THE PROBLEM
In the data below, find each line that contains the word "validateMigrationID" and copy it.

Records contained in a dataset
::::::

(* ===== verification/NativeSql.v ===== *)
(** * NativeSql: [migrate/diff/native_sql.go]

    The check that a caller's SQL is one statement of a dialect.  The parsers
    of the three dialects are other modules, so what they answer is a
    parameter; an UPDATE they reject is checked here, byte by byte, and that
    check is shown to accept exactly what a grammar of tokens and a shape describe.

    A position in the source is written as the text from it on. *)

From S2P Require Import Prelude GoText Schema.
Open Scope string_scope.
Open Scope list_scope.
Open Scope nat_scope.

(** ** Bytes *)
Definition isNativeSpace (ch : ascii) : bool := (in_range 9 10 (code ch) || (code ch =? 13) || (code ch =? 32))%N.
Definition nativeWordStart (ch : ascii) : bool :=
  Ascii.eqb ch "_" || in_range 65 90 (code ch) || in_range 97 122 (code ch).
Definition nativeWordPart (ch : ascii) : bool := nativeWordStart ch || in_range 48 57 (code ch).
(** [strings.EqualFold] of a word, which is ASCII, and a lower case keyword. *)
Definition is_word (word keyword : string) : bool := String.eqb (ToLower word) keyword.

(** ** Comments, quotes and words *)
Fixpoint skipNativeLineComment (s : string) : string :=
  match s with
  | "" => ""
  | String c s' => if Ascii.eqb c newline then s else skipNativeLineComment s'
  end.
Fixpoint nativeBlockEnd (s : string) : option string :=
  match s with
  | "" => None
  | String _ s' => if HasPrefix s "*/" then Some (sdrop 2 s) else nativeBlockEnd s'
  end.
Definition skipNativeBlockComment (s : string) : string := default "" (nativeBlockEnd s).
(** ** What a comparison finds *)
Section Compared.
Context {T : Type} (baseline target : gmap string T) (equal : option (T -> T -> bool)).

Definition added_at (key : string) : option (SchemaEntry T) :=
  match target !! key, baseline !! key with Some v, None => Some (MkEntry key v) | _, _ => None end.
Definition matched_at (key : string) : option (SchemaPair T) :=
  match target !! key, baseline !! key with
  | Some v, Some b => Some (MkPair key b v (match equal with None => true | Some eq => eq b v end))
  | _, _ => None
  end.
Definition removed_at (key : string) : option (SchemaEntry T) :=
  match baseline !! key with Some b => Some (MkEntry key b) | None => None end.
Lemma sorted_keys_elem {V} (m : gmap string V) key : key ∈ sorted_keys m <-> is_Some (m !! key).
Proof.
  unfold sorted_keys. rewrite sort_Strings_perm, list_elem_of_fmap. split.
  - intros ([k v] & -> & H%elem_of_map_to_list). by exists v.
  - intros [v H]. exists (key, v). split; [done|]. by apply elem_of_map_to_list.
Qed.
Lemma compare_target_all keys c :
  fold_left (compare_target baseline target equal) keys c =
  MkChanges (Added c ++ omap added_at keys) (Removed c) (Matched c ++ omap matched_at keys).
Proof.
  revert c. induction keys as [|key keys IH]; intros c; [destruct c; simpl; by rewrite !app_nil_r|].
  simpl fold_left. rewrite IH. unfold compare_target, added_at, matched_at. simpl.
  destruct (target !! key), (baseline !! key); simpl; by rewrite <- ?app_assoc.
Qed.
Lemma compare_baseline_all keys c :
  fold_left (compare_baseline baseline) keys c = MkChanges (Added c) (Removed c ++ omap removed_at keys) (Matched c).
Proof.
  revert c. induction keys as [|key keys IH]; intros c; [destruct c; simpl; by rewrite !app_nil_r|].
  simpl fold_left. rewrite IH. unfold compare_baseline, removed_at. simpl.
  destruct (baseline !! key); simpl; by rewrite <- ?app_assoc.
Qed.
(** Every object of the two schemas is in exactly the list it belongs to. *)
Lemma compareSchemaObjects_exact :
  let c := compareSchemaObjects baseline target equal in
  (forall key v, MkEntry key v ∈ Added c <-> target !! key = Some v /\ baseline !! key = None) /\
  (forall key v, MkEntry key v ∈ Removed c <-> baseline !! key = Some v /\ target !! key = None) /\
  (forall key b v e, MkPair key b v e ∈ Matched c <->
    baseline !! key = Some b /\ target !! key = Some v /\ e = (match equal with None => true | Some eq => eq b v end)).
Proof.
  unfold compareSchemaObjects. rewrite compare_target_all, compare_baseline_all. simpl.
  setoid_rewrite list_elem_of_omap. split_and!.
  - intros key v. setoid_rewrite sorted_keys_elem. unfold added_at. split.
    + intros (k & _ & H). destruct (target !! k) eqn:E1, (baseline !! k) eqn:E2; naive_solver.
    + intros [H1 H2]. exists key. rewrite H1, H2. eauto.
  - intros key v. setoid_rewrite sort_Strings_perm. setoid_rewrite list_elem_of_In. setoid_rewrite filter_In.
    setoid_rewrite <- list_elem_of_In. setoid_rewrite negb_true_iff. setoid_rewrite bool_decide_eq_false.
    unfold removed_at. split.
    + intros (k & [_ Hk] & H). destruct (baseline !! k) eqn:E; [|done]. simplify_eq. split; [done|]. by apply eq_None_not_Some.
    + intros [H1 H2]. exists key. rewrite H1. split; [|done]. split; [|by rewrite H2; intros []].
      apply list_elem_of_fmap. exists (key, v). split; [done|]. by apply elem_of_map_to_list.
  - intros key b v e. setoid_rewrite sorted_keys_elem. unfold matched_at. split.
    + intros (k & _ & H). destruct (target !! k) eqn:E1, (baseline !! k) eqn:E2; naive_solver.
    + intros (H1 & H2 & ->). exists key. rewrite H1, H2. eauto.
Qed.
End Compared.
Lemma loadMigration_run p directory i w t : valid_plan p -> Executable p = true -> plain_names p ->
  (forall n, n ∈ (plan_files p).*1 -> ValidString n = true) -> validateMigrationID i = Ok tt ->
  directory <> [] -> is_dir (find t (Parent directory)) = true ->
  tree w = put directory (Some (Dir (write_all (plan_files p) []))) t -> readable (calls w) ->
  fst (loadMigration directory i w) = Ok (loaded_migration p i).
Proof.
  intros Hv Hx Hplain Hutf Hi Ne Hd Ht Hr. set (l := write_all (plan_files p) []) in *.
  pose proof (write_all_perm (plan_files p) [] (plan_files_NoDup p Hv) ltac:(done)) as HP. rewrite app_nil_r in HP. fold l in HP.
  assert (map fst l ≡ₚ (plan_files p).*1) as Hnames.
  { change (map fst l) with (fst <$> l). rewrite HP, <- list_fmap_compose. done. }
  unfold loadMigration, bind at 1, wrap_io, ReadDir, call. rewrite Hr by done. rewrite Ht at 1. rewrite find_put_same by done.
  cbn [wrap_err]. set (w1 := MkWorld _ _). assert (tree w1 = tree w) as Hw1 by done.
  destruct (list_entries_run directory i l empty_listing w1) as (k & Hk & Hle).
  { intros n Hn. apply Hr. simpl in Hn. lia. }
  { rewrite HP. apply Forall_forall. intros e (f & -> & Hf)%list_elem_of_fmap. by apply (plan_file_entry p Hv). }
  { intros n x Hin. rewrite HP in Hin. apply list_elem_of_fmap in Hin as (f & [= -> ->] & Hf). rewrite Hw1, Ht. by apply written_contents. }
  unfold bind at 1. rewrite Hk. clear Hk. destruct (plan_files_filtered p Hv) as [Hup Hdown].
  set (m := listed_as empty_listing (map fst l)).
  assert (upFiles m ≡ₚ (map up_file (pl_Statements p)).*1) as HU by (rewrite <- Hup; simpl; by apply filter_Permutation_list).
  assert (downFiles m ≡ₚ (down_files p).*1) as HD by (rewrite <- Hdown; simpl; by apply filter_Permutation_list).
  assert (l_mode m = pl_Mode p) as HM by (rewrite <- (plan_mode p Hv); simpl; by rewrite (existsb_Permutation _ _ _ Hnames)).
  assert (stems m = list_to_set (map (fun n => TrimSuffix n upSuffix) (List.filter is_up (map fst l)))) as HS by (simpl; set_solver).
  clearbody m. rewrite (sort_Strings_Permutation _ _ HU).
  assert (sort_Reverse (downFiles m) = rev (sort_Strings (down_files p).*1)) as ->
    by (unfold sort_Reverse; by rewrite (sort_Strings_Permutation _ _ HD)).
  set (w2 := MkWorld (tree w1) k). set (contents := fun n => default "" (file_at (tree w) (directory ++ [n]))).
  assert (forall f, f ∈ plan_files p -> holds directory (tree w) f.1 f.2 /\ contents f.1 = f.2) as Hc.
  { intros f Hf. assert (holds directory (tree w) f.1 f.2) as H by (unfold holds; rewrite Ht; by apply written_contents).
    split; [done|]. unfold contents, file_at. unfold holds in H. by rewrite H. }
  assert (forall names files w', names ≡ₚ files.*1 -> (forall f, f ∈ files -> f ∈ plan_files p) -> tree w' = tree w -> calls w <= calls w' ->
    exists k', readStatements directory i names w' = (Ok (map (fun n => MkSource n (contents n)) names), MkWorld (tree w) k') /\ calls w <= k')
    as HR.
  { intros names files w' Hp Hf Hw' Hcalls. destruct (readStatements_run directory i contents names w') as (k' & Hk' & Hle').
    - intros n Hn. apply Hr. lia.
    - rewrite Hp. apply Forall_forall. intros n (f & -> & Hin)%list_elem_of_fmap.
      destruct (Hc f) as [H1 H2]; [by apply Hf|]. by rewrite Hw', H2.
    - exists k'. rewrite Hk', Hw'. split; [done|lia]. }
  assert (Hups : forall f, f ∈ map up_file (pl_Statements p) -> f ∈ plan_files p) by (intros f Hf; rewrite plan_files_eq, elem_of_app; by left).
  assert (Hdowns : forall f, f ∈ down_files p -> f ∈ plan_files p) by (intros f Hf; rewrite plan_files_eq, !elem_of_app; right; by right).
  assert (calls w <= calls w2) as Hw2 by (simpl in *; lia).
  pose proof (loaded_valid p Hv i Hx Hplain Hutf Hi) as HV. unfold loaded_migration in HV |- *.
  assert (length (pl_Statements p) <> 0) as Hlen by (unfold Executable in Hx; apply andb_true_iff in Hx as [_ Hx%Nat.ltb_lt]; lia).
  assert (Hlen' : forall g : PlannedStatement -> string * string, length (sort_Strings (map g (pl_Statements p)).*1) <> 0)
    by (intros g; by rewrite sort_Strings_perm, length_fmap, length_map).
  cbv zeta. rewrite (proj2 (Nat.eqb_neq _ _) (Hlen' up_file)). rewrite length_rev.
  destruct (HR _ _ w2 (sort_Strings_perm _) Hups eq_refl Hw2) as (k3 & H3 & Hle3).
  rewrite by_name_contents in H3 by (intros f Hf; by apply Hc, Hups).
  unfold down_files in *. rewrite <- HM in *.
  destruct (reversible p) eqn:R.
  - rewrite (proj2 (Nat.eqb_neq _ _) (Hlen' down_file)). unfold bind at 1, ret at 1.
    rewrite (stems_found (map up_file (pl_Statements p)) (map down_file (pl_Statements p)));
      [|intros f Hf| |done].
    + destruct (HR (rev (sort_Strings (map down_file (pl_Statements p)).*1)) _ (MkWorld (tree w) k3)
        ltac:(by rewrite <- Permutation_rev, sort_Strings_perm) Hdowns eq_refl Hle3) as (k4 & H4 & _).
      rewrite map_rev, by_name_contents in H4 by (intros f Hf; by apply Hc, Hdowns).
      unfold bind at 1. rewrite H3. unfold bind at 1. rewrite H4. unfold validated_migration, ret. cbn [fst]. by rewrite HV.
    + apply list_elem_of_fmap in Hf as (s & -> & Hin). exists (up_file s). split; [apply list_elem_of_fmap; by exists s|].
      destruct (statement_names p Hv s Hin) as (stem & _ & [E1 _ _] & [E2 _ _]). simpl. by rewrite E1, E2, !TrimSuffix_app.
    + rewrite HS. apply list_to_set_perm_L, Permutation_map. rewrite <- Hup. by apply filter_Permutation_list.
  - simpl. unfold bind at 1. rewrite H3. unfold validated_migration, ret. simpl. by rewrite HV.
Qed.

(** C18 A plan written out is the migration read back.  When [WriteMigration]
    succeeds, nothing outside the new directory has changed, and the loader,
    given a valid migration ID and when the plan's file names are UTF-8, finds
    in it the migration whose forward statements are the plan's in name
    order, whose reverse statements are the plan's in descending name order
    (none, when the plan gives a reason it is irreversible), and whose mode is
    the plan's; for a plan whose sources were numbered by [NumberSources],
    name order is plan order.  Whatever call of the operating system fails,
    [WriteMigration] then leaves every file as it was, but for files below a
    hidden name next to the directory, where there was none. *)
Theorem written_migration_loads directory p w outcome w' :
  WriteMigration directory p w = (outcome, w') ->
  match outcome with
  | Err _ => only_temporary directory (tree w) (tree w')
  | Ok _ =>
      (forall q, ~ (exists r, q = directory ++ r) -> file_at (tree w') q = file_at (tree w) q) /\
      (forall i, validateMigrationID i = Ok tt -> (forall n, n ∈ (plan_files p).*1 -> ValidString n = true) ->
        readable (calls w') -> fst (loadMigration directory i w') = Ok (loaded_migration p i)) /\
      (forall i l, Forall (fun s => valid_source (p_Source s) = true) l -> pl_Statements p = NumberSources l ->
        Statements (loaded_migration p i) = map source_of (map up_file (pl_Statements p)) /\
        Down (loaded_migration p i) = if reversible p then rev (map source_of (map down_file (pl_Statements p))) else [])
  end.
Proof.
  intros H. destruct outcome as [u|e]; [|by eapply WriteMigration_err].
  apply WriteMigration_ok in H as (Ne & Hv & Hx & Hn & t & Hsame & Hd & Ht). split_and!.
  - intros q Hq. rewrite Ht, <- Hsame. by apply file_at_put.
  - intros i Hi Hutf Hr. apply Plan_Validate_ok in Hv. by eapply loadMigration_run.
  - intros i l. apply loaded_numbered.
Qed.
End Roundtrip.

(** *** On a file system with nothing in it *)
Definition quiet_os : OS := {| refused := fun _ => None; torn := fun _ => ""; nextRandom := fun _ _ => "1" |}.
Definition sample_statements : list PlannedStatement :=
  [MkPlanned "create_users.sql" "CREATE TABLE users (id int)" "DROP TABLE users" "create users";
   MkPlanned "add_index.sql" "CREATE INDEX i ON users (id)" "DROP INDEX i" "create index"].
Definition sample_plan : Plan := MkPlan "postgresql" [] [] "" (NumberSources sample_statements) "" None.
Lemma written_migration_loads_witness :
  let w' := snd (WriteMigration (os := quiet_os) ["db"; "001"] sample_plan (MkWorld (Dir []) 0)) in
  fst (loadMigration (os := quiet_os) ["db"; "001"] "001" w') =
    Ok (MkMigration "001" ""
         [MkSource "001_create_users.up.sql" "CREATE TABLE users (id int)"; MkSource "002_add_index.up.sql" "CREATE INDEX i ON users (id)"]
         [MkSource "002_add_index.down.sql" "DROP INDEX i"; MkSource "001_create_users.down.sql" "DROP TABLE users"]).
Proof.
  destruct (WriteMigration (os := quiet_os) ["db"; "001"] sample_plan (MkWorld (Dir []) 0)) as [r w'] eqn:E.
  assert (r = Ok tt) as ->.
  { apply (f_equal fst) in E. cbn [fst] in E. rewrite <- E. vm_compute. reflexivity. }
  cbv zeta. cbn [snd]. destruct (written_migration_loads (os := quiet_os) _ _ _ _ _ E) as (_ & H & _).
  rewrite (H "001"); [vm_compute; reflexivity|vm_compute; reflexivity| |intros n _; reflexivity].
  assert (forallb ValidString (plan_files sample_plan).*1 = true) as Hv by (vm_compute; reflexivity).
  rewrite forallb_forall in Hv. intros n Hn. apply Hv. by apply list_elem_of_In.
Defined.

::::::

EXERCISE ANSWER
  (forall n, n ∈ (plan_files p).*1 -> ValidString n = true) -> validateMigrationID i = Ok tt ->
      (forall i, validateMigrationID i = Ok tt -> (forall n, n ∈ (plan_files p).*1 -> ValidString n = true) ->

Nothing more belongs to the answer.